**What you will do:** Search the data for the string "congruence", and report each line where it is found.

──────

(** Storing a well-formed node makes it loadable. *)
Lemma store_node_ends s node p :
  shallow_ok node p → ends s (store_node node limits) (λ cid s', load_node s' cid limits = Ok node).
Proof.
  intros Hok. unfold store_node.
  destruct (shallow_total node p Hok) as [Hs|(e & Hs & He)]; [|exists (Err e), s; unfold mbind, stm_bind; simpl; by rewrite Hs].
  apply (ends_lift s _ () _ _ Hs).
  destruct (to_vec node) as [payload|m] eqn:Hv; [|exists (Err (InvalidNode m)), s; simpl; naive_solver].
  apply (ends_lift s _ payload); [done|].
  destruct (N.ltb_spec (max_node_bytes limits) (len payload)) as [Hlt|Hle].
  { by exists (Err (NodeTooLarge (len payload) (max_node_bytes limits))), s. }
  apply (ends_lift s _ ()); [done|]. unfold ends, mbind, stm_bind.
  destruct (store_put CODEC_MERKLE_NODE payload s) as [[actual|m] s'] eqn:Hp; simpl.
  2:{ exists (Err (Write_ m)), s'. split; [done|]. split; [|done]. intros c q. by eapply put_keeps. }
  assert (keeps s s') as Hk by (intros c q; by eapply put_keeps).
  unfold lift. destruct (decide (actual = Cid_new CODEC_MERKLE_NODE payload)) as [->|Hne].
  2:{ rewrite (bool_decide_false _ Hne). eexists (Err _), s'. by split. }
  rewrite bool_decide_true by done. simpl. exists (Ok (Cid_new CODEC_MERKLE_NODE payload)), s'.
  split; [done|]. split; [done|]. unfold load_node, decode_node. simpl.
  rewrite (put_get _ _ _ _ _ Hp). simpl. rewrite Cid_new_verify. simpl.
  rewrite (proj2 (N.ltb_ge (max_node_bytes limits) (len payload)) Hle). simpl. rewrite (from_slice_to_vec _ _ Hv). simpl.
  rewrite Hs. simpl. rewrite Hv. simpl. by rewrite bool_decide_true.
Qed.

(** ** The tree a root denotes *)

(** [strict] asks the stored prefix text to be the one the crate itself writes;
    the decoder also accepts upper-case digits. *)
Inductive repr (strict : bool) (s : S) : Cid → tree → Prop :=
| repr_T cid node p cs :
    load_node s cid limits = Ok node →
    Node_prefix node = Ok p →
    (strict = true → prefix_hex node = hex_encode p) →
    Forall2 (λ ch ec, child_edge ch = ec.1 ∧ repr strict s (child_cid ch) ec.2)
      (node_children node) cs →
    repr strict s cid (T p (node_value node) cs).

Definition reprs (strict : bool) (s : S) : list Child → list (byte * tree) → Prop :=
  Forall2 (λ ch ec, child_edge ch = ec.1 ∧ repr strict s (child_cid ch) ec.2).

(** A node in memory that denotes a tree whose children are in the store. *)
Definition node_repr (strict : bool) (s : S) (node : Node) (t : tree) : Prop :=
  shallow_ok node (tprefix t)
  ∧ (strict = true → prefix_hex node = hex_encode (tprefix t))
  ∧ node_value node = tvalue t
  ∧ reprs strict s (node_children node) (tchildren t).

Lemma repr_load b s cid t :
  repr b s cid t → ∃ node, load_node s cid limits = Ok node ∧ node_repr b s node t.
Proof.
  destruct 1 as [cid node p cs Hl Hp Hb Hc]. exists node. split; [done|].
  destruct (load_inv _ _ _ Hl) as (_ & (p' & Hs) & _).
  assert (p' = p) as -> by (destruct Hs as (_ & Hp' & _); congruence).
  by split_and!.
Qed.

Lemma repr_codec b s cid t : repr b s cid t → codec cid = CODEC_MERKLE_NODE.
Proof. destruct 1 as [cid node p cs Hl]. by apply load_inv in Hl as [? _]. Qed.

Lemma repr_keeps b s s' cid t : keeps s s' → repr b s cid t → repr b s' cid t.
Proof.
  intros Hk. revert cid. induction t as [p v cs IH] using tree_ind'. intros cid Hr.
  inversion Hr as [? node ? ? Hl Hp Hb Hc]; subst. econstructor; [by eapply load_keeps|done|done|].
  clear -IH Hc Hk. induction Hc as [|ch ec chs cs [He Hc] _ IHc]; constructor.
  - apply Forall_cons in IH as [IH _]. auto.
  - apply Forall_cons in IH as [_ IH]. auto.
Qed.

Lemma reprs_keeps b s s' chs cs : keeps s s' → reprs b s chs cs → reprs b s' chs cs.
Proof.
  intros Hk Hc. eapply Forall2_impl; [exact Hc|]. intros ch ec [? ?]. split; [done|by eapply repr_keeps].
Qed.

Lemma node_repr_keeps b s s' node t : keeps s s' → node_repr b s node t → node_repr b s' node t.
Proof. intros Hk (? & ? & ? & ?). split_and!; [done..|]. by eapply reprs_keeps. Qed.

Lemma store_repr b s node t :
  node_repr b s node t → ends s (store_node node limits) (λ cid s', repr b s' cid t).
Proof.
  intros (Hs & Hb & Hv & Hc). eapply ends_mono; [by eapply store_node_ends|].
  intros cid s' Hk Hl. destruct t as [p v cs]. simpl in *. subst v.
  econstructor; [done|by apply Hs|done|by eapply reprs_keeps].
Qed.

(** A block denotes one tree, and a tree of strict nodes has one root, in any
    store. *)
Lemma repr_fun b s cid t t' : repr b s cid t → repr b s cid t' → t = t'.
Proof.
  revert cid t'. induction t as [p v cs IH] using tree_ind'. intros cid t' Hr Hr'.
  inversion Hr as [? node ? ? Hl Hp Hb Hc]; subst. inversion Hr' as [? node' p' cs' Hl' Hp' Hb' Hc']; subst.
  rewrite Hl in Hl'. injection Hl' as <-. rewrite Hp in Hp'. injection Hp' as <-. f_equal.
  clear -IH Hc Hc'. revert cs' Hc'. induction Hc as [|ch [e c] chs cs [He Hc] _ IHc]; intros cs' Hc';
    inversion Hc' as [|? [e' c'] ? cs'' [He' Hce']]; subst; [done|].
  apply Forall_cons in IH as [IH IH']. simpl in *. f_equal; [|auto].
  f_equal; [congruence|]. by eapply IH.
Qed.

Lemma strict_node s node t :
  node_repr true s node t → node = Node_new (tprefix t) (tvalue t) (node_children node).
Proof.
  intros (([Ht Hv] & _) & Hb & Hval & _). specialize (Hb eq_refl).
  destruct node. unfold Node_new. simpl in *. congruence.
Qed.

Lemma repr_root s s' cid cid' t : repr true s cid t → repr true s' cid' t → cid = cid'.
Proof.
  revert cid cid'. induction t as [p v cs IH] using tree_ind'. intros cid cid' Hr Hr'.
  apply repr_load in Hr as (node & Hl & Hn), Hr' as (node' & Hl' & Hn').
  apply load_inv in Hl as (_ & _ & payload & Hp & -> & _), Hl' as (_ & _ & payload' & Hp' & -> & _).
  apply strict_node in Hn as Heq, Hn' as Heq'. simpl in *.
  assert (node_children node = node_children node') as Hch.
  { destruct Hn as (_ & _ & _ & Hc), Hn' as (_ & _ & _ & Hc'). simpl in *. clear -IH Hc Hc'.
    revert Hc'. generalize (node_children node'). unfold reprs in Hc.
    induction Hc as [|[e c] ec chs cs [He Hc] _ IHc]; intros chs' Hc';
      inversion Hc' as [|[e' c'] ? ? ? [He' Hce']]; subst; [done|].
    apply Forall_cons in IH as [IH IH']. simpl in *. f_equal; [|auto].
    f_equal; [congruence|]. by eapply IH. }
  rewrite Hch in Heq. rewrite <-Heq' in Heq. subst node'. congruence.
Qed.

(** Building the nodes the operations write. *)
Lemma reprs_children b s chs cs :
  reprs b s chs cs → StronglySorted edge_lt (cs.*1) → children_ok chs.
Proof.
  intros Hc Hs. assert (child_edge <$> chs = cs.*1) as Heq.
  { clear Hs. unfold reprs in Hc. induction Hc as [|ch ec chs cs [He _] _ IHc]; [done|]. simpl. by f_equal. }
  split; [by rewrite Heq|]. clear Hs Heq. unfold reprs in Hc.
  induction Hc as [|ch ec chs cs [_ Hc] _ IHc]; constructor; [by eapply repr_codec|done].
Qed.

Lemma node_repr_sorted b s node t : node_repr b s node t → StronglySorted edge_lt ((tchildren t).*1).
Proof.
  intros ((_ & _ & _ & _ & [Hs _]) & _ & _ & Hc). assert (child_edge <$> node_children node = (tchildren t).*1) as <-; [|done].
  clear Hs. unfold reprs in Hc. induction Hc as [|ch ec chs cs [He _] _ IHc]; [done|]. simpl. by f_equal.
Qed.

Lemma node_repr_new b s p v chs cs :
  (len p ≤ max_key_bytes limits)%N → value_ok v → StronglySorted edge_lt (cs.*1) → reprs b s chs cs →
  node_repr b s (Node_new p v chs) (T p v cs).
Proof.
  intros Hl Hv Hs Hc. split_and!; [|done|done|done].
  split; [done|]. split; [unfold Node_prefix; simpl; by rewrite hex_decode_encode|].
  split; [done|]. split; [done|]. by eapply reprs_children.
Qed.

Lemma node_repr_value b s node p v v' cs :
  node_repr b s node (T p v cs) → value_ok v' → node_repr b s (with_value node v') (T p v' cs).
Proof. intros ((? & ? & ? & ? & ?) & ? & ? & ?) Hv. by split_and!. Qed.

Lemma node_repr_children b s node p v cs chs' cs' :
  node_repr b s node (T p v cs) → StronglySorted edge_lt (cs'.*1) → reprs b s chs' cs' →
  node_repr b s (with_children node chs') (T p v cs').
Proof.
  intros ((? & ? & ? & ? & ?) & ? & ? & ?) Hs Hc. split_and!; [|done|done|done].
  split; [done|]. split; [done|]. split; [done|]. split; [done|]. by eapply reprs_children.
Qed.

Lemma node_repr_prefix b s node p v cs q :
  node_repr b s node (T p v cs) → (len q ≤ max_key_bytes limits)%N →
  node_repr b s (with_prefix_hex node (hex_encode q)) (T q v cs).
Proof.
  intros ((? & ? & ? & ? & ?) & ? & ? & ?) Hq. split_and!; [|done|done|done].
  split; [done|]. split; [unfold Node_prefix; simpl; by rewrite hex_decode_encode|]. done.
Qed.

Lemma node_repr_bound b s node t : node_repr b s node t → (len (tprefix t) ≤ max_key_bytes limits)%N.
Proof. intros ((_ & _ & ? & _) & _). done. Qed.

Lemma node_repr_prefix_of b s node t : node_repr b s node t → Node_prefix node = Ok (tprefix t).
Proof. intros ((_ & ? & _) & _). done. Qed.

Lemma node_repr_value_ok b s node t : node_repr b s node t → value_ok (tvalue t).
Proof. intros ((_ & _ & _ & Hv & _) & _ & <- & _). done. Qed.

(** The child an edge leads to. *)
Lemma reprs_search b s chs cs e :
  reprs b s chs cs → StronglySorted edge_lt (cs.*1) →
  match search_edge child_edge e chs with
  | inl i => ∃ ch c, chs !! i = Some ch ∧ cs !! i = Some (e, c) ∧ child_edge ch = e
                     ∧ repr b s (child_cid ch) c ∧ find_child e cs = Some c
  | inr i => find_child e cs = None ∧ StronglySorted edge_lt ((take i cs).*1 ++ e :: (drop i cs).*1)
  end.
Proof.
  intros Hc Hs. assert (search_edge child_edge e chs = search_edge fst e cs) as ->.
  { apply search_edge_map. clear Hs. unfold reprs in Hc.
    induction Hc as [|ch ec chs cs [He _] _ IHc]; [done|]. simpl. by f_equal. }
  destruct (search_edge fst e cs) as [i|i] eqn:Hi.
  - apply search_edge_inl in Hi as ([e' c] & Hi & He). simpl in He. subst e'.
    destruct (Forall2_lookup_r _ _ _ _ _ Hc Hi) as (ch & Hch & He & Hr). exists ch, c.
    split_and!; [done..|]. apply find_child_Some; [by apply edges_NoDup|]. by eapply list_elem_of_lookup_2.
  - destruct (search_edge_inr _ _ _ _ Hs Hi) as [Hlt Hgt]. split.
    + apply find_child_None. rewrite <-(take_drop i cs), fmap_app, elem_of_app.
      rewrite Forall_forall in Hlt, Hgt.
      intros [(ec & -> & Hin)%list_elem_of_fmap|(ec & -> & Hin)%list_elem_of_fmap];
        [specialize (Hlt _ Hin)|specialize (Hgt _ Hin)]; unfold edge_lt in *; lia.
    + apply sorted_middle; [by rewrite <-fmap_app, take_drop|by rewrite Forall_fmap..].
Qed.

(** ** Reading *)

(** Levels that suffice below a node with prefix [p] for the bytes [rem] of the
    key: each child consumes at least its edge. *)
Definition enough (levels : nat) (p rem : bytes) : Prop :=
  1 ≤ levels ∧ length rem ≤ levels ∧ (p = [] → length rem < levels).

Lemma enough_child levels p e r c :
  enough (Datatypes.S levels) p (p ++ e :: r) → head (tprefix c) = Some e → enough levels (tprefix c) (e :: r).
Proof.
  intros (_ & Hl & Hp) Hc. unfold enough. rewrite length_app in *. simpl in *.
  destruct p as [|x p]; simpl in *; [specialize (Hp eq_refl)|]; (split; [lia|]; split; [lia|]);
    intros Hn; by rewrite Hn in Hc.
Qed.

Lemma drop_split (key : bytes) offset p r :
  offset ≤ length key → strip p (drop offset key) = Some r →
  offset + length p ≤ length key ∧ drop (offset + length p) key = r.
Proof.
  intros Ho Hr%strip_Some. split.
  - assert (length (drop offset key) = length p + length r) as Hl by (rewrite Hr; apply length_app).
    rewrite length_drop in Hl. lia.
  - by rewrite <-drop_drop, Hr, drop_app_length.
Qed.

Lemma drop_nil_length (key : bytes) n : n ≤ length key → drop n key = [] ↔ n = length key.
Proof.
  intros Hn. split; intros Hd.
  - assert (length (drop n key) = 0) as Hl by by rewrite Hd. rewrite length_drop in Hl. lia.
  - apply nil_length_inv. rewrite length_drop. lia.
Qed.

──────

**Reply to the exercise:**
  assert (p' = p) as -> by (destruct Hs as (_ & Hp' & _); congruence).
  f_equal; [congruence|]. by eapply IH.
  destruct node. unfold Node_new. simpl in *. congruence.
    f_equal; [congruence|]. by eapply IH. }
  rewrite Hch in Heq. rewrite <-Heq' in Heq. subst node'. congruence.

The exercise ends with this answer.